*Records for the task*.
Lemma stepPool_values_true p o :
  (forall k v, allocated p !! k = Some v -> v = true) ->
  forall k v, allocated (stepPool p o).1 !! k = Some v -> v = true.
Proof.
  intros Hp k v. destruct o; cbn [stepPool].
  - destruct (AllocateNodeIP p) as [[ip p']|] eqn:E; [|apply Hp].
    apply AllocateNodeIP_inv in E as (_ & Ea & _). cbn [fst]. rewrite Ea.
    destruct (decide (k = ip)) as [-> | Hne].
    + rewrite lookup_insert_eq. congruence.
    + rewrite lookup_insert_ne by congruence. apply Hp.
  - destruct (ReleaseNodeIP p ip) as [p'|] eqn:E; [|apply Hp].
    apply ReleaseNodeIP_inv in E as (_ & _ & _ & Ea & _). cbn [fst]. rewrite Ea.
    intros H. apply lookup_delete_Some in H as [_ H]. now apply (Hp k).
  - destruct (MarkIPAllocated p ip) as [p'|] eqn:E; [|apply Hp].
    apply MarkIPAllocated_inv in E as (_ & Ea & _). cbn [fst]. rewrite Ea.
    destruct (decide (k = ip)) as [-> | Hne].
    + rewrite lookup_insert_eq. congruence.
    + rewrite lookup_insert_ne by congruence. apply Hp.
  - cbn [fst SyncNextIndex allocated]. apply Hp.
  - destruct (RestoreIPPool (GetState p)) as [p'|] eqn:E; [|apply Hp].
    unfold RestoreIPPool in E.
    destruct (NewIPPool (stNetworkCIDR (GetState p))) as [q|] eqn:Eq;
      [|discriminate].
    apply NewIPPool_fresh in Eq as (_ & Ea & _).
    cbn in E. injection E as <-. cbn [fst allocated].
    rewrite insert_all_lookup, Ea. case_bool_decide; [congruence|].
    destruct (decide (k = serverIP p)) as [-> | Hne].
    + rewrite lookup_insert_eq. congruence.
    + rewrite lookup_insert_ne by congruence. rewrite lookup_empty. discriminate.
Qed.

Lemma runPool_values_true ops : forall p,
  (forall k v, allocated p !! k = Some v -> v = true) ->
  forall k v, allocated (runPool p ops) !! k = Some v -> v = true.
Proof.
  induction ops as [|o ops IH]; intros p Hp; [exact Hp|].
  cbn. apply IH. now apply stepPool_values_true.
Qed.

Lemma GetState_allocated p k :
  k ∈ stAllocated (GetState p) <-> k <> serverIP p /\ is_Some (allocated p !! k).
Proof.
  cbn [GetState stAllocated]. rewrite list_elem_of_filter, list_elem_of_In.
  rewrite in_map_iff.
  split; intros [H1 H2]; (split; [exact H1|]).
  - destruct H2 as ([k' v] & <- & Hin). apply list_elem_of_In in Hin.
    apply elem_of_map_to_list in Hin. now exists v.
  - destruct H2 as [v Hv]. exists (k, v).
    split; [reflexivity|]. apply list_elem_of_In. now apply elem_of_map_to_list.
Qed.

Lemma RestoreIPPool_GetState cidr p0 p :
  NewIPPool cidr = Ok p0 -> same_static p0 p ->
  (forall k v, allocated p !! k = Some v -> v = true) ->
  RestoreIPPool (GetState p)
  = Ok {| networkCIDR := networkCIDR p; serverIP := serverIP p;
          allocated := <[serverIP p := true]> (allocated p);
          recycled := recycled p; nextIndex := nextIndex p;
          firstUsable := firstUsable p; lastUsable := lastUsable p;
          totalUsable := totalUsable p |}.
Proof.
  intros Hnew (Ec & Es & Ef & El & Et) Hv.
  destruct (NewIPPool_fresh _ _ Hnew) as (Ecidr & Ea & _).
  unfold RestoreIPPool. cbn [GetState stNetworkCIDR].
  replace (NewIPPool (networkCIDR p)) with (Ok p0) by congruence.
  cbn. f_equal. rewrite <- Ec, <- Es, <- Ef, <- El, <- Et. f_equal.
  apply map_eq. intros k. rewrite insert_all_lookup, Ea.
  pose proof (GetState_allocated p k) as Hk. cbn [GetState stAllocated] in Hk.
  case_bool_decide as Hin.
  - apply Hk in Hin as [Hne [v Hl]]. rewrite lookup_insert_ne by congruence.
    rewrite Hl. f_equal. symmetry. now apply (Hv k).
  - destruct (decide (k = serverIP p)) as [-> | Hne].
    + now rewrite !lookup_insert_eq.
    + rewrite !lookup_insert_ne by congruence. rewrite lookup_empty.
      destruct (allocated p !! k) eqn:El'; [|reflexivity].
      exfalso. apply Hin, Hk. split; [congruence | eauto].
Qed.

(** X1.  Saving and restoring. For every pool reached from a new pool by
    allocate, release, mark, resync and reload calls, [RestoreIPPool] of
    [GetState] succeeds; the restored pool has the same block, hub
    address, cursor and recycle queue; its allocated set is the old one
    with the hub address added; and the next [AllocateNodeIP] returns the
    same address, or fails with the same error, as on the pool that was
    saved. *)
Theorem restore_of_saved_state (cidr : string) (p0 : IPPool)
    (ops : list poolOp) :
  NewIPPool cidr = Ok p0 ->
  exists p',
    RestoreIPPool (GetState (runPool p0 ops)) = Ok p' /\
    same_static (runPool p0 ops) p' /\
    recycled p' = recycled (runPool p0 ops) /\
    nextIndex p' = nextIndex (runPool p0 ops) /\
    allocated p'
    = <[serverIP (runPool p0 ops) := true]> (allocated (runPool p0 ops)) /\
    (forall ip q, AllocateNodeIP (runPool p0 ops) = Ok (ip, q) ->
                  exists q', AllocateNodeIP p' = Ok (ip, q')) /\
    (forall e, AllocateNodeIP (runPool p0 ops) = Err e ->
               AllocateNodeIP p' = Err e).
Proof.
  intros Hnew.
  pose proof (runPool_HubInv cidr p0 ops Hnew p0 (HubInv_init _ _ Hnew))
    as [Hss _ _].
  assert (Hv : forall k v, allocated (runPool p0 ops) !! k = Some v -> v = true).
  { apply runPool_values_true. destruct (NewIPPool_fresh _ _ Hnew) as (_ & -> & _).
    intros k v H. rewrite lookup_empty in H. discriminate. }
  set (p := runPool p0 ops) in *.
  eexists. split; [apply (RestoreIPPool_GetState cidr p0 p Hnew Hss Hv)|].
  cbn. split; [repeat split|]. split; [reflexivity|]. split; [reflexivity|].
  split; [reflexivity|]. unfold AllocateNodeIP, addrAt. cbn.
  split.
  - intros ip q H. destruct (recycled p) as [|r rest].
    + destruct (totalUsable p <=? nextIndex p); [discriminate|].
      injection H as <- _. eauto.
    + injection H as <- _. eauto.
  - intros e H. destruct (recycled p) as [|r rest]; [|discriminate].
    destruct (totalUsable p <=? nextIndex p); [assumption | discriminate].
Qed.

(** ** Accounting of addresses *)

Lemma not_allocated_None p ip :
  (forall k v, allocated p !! k = Some v -> v = true) ->
  is_allocated p ip = false -> allocated p !! ip = None.
Proof.
  intros Hv. unfold is_allocated.
  destruct (allocated p !! ip) as [v|] eqn:E; [|reflexivity].
  rewrite (Hv _ _ E). discriminate.
Qed.

Lemma is_allocated_Some p ip :
  is_allocated p ip = true -> allocated p !! ip = Some true.
Proof.
  unfold is_allocated. destruct (allocated p !! ip) as [[|]|]; cbn; congruence.
Qed.

Lemma stepPool_count p f o :
  PoolInv p f -> allocRelease o ->
  (forall k v, allocated p !! k = Some v -> v = true) ->
  Z.of_nat (size (allocated p)) + Z.of_nat (length (recycled p))
  = nextIndex p - 1 ->
  Z.of_nat (size (allocated (stepPool p o).1))
  + Z.of_nat (length (recycled (stepPool p o).1))
  = nextIndex (stepPool p o).1 - 1.
Proof.
  intros I Ho Hv Hc. destruct o; try contradiction; cbn [stepPool].
  - destruct (AllocateNodeIP p) as [[ip p']|] eqn:E; [|exact Hc].
    destruct (AllocateNodeIP_PoolInv _ _ _ _ I E) as (Hfree & _ & _).
    apply (not_allocated_None _ _ Hv) in Hfree.
    apply AllocateNodeIP_inv in E
      as (_ & Ea & [(rest & Er & Er' & En) | (Er & Er' & _ & _ & En)]);
      cbn [fst]; rewrite Ea, Er', En, (map_size_insert_None _ _ _ Hfree);
      rewrite Er in Hc; cbn [length] in *; lia.
  - destruct (ReleaseNodeIP p ip) as [p'|] eqn:E; [|exact Hc].
    apply ReleaseNodeIP_inv in E as (_ & _ & Hal & Ea & Er & En).
    apply is_allocated_Some in Hal. cbn [fst].
    pose proof (map_size_delete_Some _ _ (mk_is_Some _ _ Hal)) as Hsz.
    assert (Hpos : size (allocated p) <> 0%nat).
    { apply map_size_ne_0_lookup. exists ip. now rewrite Hal. }
    rewrite Ea, Er, En, length_app, Hsz. cbn [length]. lia.
Qed.

Lemma runPool_count ops : forall p f,
  PoolInv p f -> Forall allocRelease ops ->
  (forall k v, allocated p !! k = Some v -> v = true) ->
  Z.of_nat (size (allocated p)) + Z.of_nat (length (recycled p))
  = nextIndex p - 1 ->
  Z.of_nat (size (allocated (runPool p ops)))
  + Z.of_nat (length (recycled (runPool p ops)))
  = nextIndex (runPool p ops) - 1.
Proof.
  induction ops as [|o ops IH]; intros p f I Hops Hv Hc; [exact Hc|].
  apply Forall_cons in Hops as [Ho Hops]. cbn.
  apply (IH _ f); [now apply stepPool_PoolInv | assumption
                   | now apply stepPool_values_true
                   | now apply (stepPool_count p f)].
Qed.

*Assignment*. A single figure is required: the number of lines above in which the string "Hfree" appears.

*Answer*. 3